## Aim of the exercise
Using the material below, print the line that contains "assert (length data", the line that contains "assert (u16 (Z.of_nat", and every line in between, exactly and nothing else.

★ ★ ★ ★ ★ ★ ★

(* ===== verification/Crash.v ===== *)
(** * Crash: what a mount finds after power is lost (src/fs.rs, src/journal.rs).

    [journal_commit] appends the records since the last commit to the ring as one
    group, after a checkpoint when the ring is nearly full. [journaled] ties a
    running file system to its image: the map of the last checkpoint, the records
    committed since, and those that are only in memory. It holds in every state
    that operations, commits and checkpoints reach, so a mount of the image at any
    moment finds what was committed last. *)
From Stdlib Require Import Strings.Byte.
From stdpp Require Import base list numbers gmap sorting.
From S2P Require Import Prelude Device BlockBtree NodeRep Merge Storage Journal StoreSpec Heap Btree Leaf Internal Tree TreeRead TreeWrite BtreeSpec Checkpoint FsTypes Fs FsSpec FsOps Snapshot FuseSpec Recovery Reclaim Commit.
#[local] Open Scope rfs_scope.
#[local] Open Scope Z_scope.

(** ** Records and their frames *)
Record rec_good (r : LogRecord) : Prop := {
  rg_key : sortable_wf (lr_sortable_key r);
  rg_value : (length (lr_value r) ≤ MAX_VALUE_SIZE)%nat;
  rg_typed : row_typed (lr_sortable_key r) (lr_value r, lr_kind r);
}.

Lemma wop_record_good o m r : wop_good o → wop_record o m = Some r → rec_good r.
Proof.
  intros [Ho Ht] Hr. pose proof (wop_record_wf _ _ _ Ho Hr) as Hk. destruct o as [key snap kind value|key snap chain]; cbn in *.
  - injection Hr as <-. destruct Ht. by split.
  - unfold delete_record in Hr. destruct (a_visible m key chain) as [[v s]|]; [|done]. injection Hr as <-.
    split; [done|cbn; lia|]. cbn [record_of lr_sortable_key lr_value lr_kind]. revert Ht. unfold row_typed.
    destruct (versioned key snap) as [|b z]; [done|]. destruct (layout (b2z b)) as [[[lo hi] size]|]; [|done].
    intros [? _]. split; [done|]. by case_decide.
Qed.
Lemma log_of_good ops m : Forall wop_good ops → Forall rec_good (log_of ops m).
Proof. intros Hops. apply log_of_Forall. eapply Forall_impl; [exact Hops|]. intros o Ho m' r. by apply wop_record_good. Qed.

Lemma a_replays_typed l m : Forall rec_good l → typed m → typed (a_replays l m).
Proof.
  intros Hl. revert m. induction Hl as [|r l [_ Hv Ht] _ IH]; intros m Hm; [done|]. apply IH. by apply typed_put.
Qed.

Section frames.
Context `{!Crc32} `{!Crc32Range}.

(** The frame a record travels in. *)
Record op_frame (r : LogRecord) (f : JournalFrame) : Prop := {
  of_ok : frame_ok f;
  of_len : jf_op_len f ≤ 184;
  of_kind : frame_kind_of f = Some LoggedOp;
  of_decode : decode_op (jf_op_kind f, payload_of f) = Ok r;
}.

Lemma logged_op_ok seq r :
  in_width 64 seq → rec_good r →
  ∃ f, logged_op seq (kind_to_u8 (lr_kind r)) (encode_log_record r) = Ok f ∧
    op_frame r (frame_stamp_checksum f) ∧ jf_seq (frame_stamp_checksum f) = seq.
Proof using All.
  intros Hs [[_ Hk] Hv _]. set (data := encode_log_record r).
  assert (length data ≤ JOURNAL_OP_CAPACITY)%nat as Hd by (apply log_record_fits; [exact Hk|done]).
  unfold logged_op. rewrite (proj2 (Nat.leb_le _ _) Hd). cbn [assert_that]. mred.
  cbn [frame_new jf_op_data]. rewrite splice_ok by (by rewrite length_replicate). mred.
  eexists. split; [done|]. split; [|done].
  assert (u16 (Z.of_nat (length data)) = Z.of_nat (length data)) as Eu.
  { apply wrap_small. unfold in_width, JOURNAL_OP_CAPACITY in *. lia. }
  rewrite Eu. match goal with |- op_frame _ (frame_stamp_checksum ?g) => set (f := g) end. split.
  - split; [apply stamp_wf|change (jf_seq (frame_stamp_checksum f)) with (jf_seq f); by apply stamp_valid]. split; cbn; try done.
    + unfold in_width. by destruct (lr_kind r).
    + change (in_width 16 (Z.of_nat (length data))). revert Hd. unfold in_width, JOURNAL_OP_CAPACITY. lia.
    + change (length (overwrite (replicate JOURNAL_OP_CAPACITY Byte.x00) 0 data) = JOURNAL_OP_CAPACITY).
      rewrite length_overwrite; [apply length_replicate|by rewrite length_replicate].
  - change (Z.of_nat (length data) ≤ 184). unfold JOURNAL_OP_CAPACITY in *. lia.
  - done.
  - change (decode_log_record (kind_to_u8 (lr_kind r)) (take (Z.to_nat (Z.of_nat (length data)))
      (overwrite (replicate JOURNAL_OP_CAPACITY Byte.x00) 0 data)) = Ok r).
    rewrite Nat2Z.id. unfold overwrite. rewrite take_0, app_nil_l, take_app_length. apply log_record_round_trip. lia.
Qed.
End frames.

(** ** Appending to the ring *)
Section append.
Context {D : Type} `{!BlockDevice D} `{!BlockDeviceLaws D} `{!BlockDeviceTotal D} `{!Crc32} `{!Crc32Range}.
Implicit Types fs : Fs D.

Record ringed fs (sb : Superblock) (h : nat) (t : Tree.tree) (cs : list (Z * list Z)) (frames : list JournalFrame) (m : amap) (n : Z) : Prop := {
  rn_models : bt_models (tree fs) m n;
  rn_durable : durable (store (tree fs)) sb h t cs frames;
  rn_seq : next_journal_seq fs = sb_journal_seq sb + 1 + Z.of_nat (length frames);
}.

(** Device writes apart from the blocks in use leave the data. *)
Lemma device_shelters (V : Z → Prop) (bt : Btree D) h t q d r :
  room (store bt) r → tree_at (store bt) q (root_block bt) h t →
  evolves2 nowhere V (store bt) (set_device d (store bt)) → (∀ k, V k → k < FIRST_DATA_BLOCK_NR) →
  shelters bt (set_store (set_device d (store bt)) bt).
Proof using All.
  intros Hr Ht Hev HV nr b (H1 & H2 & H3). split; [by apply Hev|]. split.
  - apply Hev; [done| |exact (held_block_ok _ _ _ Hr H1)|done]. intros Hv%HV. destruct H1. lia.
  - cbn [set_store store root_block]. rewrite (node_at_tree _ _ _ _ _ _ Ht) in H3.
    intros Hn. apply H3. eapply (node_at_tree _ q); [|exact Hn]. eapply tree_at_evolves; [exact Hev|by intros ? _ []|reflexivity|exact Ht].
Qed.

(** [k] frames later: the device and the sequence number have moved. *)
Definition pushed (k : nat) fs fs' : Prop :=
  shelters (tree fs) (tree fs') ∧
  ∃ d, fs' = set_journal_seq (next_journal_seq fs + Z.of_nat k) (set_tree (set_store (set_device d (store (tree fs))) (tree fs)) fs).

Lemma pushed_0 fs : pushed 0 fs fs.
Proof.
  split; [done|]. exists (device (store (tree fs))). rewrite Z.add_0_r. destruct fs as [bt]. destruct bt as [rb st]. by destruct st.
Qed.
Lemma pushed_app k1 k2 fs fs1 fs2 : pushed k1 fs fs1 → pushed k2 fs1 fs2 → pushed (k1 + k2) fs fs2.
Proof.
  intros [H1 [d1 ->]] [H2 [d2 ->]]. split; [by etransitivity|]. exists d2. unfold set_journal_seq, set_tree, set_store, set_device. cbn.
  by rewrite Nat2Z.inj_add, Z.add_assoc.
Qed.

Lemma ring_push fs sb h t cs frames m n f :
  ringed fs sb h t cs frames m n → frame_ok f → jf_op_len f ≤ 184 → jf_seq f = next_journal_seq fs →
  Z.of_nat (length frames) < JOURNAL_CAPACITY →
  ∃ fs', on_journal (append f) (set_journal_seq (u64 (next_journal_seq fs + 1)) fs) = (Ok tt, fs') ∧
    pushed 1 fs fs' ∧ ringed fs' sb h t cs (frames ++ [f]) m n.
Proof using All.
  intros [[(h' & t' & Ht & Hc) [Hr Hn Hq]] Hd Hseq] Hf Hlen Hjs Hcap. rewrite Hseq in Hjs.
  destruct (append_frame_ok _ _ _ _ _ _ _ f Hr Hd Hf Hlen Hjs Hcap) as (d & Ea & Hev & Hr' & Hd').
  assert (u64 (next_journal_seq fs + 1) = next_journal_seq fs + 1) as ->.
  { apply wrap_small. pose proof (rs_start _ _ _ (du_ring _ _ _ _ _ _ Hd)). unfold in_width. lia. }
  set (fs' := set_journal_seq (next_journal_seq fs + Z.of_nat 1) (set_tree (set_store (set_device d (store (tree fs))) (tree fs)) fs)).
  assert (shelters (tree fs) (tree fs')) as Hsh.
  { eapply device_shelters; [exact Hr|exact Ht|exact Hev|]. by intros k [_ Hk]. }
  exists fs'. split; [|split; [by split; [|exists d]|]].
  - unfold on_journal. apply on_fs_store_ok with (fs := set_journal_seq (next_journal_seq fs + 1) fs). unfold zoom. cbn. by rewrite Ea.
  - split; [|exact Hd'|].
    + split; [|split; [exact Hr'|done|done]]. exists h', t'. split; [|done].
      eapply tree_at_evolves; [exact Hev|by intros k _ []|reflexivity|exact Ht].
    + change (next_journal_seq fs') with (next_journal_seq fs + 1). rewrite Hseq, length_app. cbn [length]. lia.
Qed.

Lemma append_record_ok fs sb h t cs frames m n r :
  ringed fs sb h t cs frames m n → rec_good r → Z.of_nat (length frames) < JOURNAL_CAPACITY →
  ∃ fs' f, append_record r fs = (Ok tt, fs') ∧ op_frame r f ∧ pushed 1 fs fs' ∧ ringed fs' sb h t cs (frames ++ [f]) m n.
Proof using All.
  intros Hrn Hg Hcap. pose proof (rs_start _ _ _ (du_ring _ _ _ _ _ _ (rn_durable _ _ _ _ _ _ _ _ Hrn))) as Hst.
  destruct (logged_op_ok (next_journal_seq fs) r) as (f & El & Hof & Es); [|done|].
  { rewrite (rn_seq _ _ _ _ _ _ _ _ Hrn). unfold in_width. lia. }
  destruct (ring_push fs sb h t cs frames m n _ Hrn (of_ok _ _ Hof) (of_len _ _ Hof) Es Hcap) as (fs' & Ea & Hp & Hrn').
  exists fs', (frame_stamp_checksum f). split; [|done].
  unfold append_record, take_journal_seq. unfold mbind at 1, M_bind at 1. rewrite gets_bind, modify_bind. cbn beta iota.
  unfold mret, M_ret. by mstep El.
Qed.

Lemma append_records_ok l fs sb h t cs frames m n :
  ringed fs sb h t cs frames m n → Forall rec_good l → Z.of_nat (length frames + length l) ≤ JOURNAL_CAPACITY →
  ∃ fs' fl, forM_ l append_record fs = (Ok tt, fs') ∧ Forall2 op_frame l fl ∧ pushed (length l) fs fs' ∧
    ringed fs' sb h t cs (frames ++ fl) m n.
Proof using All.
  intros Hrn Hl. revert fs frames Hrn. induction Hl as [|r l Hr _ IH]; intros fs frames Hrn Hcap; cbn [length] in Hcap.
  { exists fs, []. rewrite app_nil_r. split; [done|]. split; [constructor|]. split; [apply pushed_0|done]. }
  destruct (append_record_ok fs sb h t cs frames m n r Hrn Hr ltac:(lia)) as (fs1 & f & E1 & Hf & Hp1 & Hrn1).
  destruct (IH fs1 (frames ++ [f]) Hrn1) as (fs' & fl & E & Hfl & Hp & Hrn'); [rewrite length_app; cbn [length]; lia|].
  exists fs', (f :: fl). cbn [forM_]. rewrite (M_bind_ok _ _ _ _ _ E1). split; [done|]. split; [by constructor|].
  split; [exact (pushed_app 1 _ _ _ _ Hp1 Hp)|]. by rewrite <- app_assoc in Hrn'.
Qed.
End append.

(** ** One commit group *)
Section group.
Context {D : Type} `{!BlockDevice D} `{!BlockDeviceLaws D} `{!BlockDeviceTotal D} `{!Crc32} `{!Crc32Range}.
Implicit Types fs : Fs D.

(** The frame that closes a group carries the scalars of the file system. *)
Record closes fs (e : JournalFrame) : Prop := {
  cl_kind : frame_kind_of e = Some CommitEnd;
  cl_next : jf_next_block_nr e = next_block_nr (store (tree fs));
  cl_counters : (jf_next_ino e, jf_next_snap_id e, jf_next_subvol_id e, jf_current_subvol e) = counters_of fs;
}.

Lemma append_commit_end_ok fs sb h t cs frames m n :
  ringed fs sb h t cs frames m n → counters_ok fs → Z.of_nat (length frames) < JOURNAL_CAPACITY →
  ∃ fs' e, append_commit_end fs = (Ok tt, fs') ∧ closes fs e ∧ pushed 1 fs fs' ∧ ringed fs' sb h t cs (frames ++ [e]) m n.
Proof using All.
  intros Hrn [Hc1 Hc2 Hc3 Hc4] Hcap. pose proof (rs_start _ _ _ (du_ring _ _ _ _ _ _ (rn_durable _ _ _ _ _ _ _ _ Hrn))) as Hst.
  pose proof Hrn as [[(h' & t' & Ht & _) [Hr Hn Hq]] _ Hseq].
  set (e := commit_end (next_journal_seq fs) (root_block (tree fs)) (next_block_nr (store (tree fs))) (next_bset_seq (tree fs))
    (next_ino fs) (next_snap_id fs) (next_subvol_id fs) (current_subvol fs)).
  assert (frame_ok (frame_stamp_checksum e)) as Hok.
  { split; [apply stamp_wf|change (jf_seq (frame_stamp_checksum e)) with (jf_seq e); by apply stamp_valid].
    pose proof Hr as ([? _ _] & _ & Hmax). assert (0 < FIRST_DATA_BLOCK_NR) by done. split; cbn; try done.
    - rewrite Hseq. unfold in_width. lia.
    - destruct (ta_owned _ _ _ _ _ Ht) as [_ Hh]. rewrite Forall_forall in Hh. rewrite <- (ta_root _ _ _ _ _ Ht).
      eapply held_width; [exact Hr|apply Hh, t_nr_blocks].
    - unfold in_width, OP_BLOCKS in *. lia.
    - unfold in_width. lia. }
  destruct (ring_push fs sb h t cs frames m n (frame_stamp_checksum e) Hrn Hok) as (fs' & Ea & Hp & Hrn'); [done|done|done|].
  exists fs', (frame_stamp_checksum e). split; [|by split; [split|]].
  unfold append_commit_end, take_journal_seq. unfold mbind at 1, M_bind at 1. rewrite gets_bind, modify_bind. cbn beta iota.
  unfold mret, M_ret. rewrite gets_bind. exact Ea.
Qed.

★ ★ ★ ★ ★ ★ ★

## Written answer
  assert (length data ≤ JOURNAL_OP_CAPACITY)%nat as Hd by (apply log_record_fits; [exact Hk|done]).
  unfold logged_op. rewrite (proj2 (Nat.leb_le _ _) Hd). cbn [assert_that]. mred.
  cbn [frame_new jf_op_data]. rewrite splice_ok by (by rewrite length_replicate). mred.
  eexists. split; [done|]. split; [|done].
  assert (u16 (Z.of_nat (length data)) = Z.of_nat (length data)) as Eu.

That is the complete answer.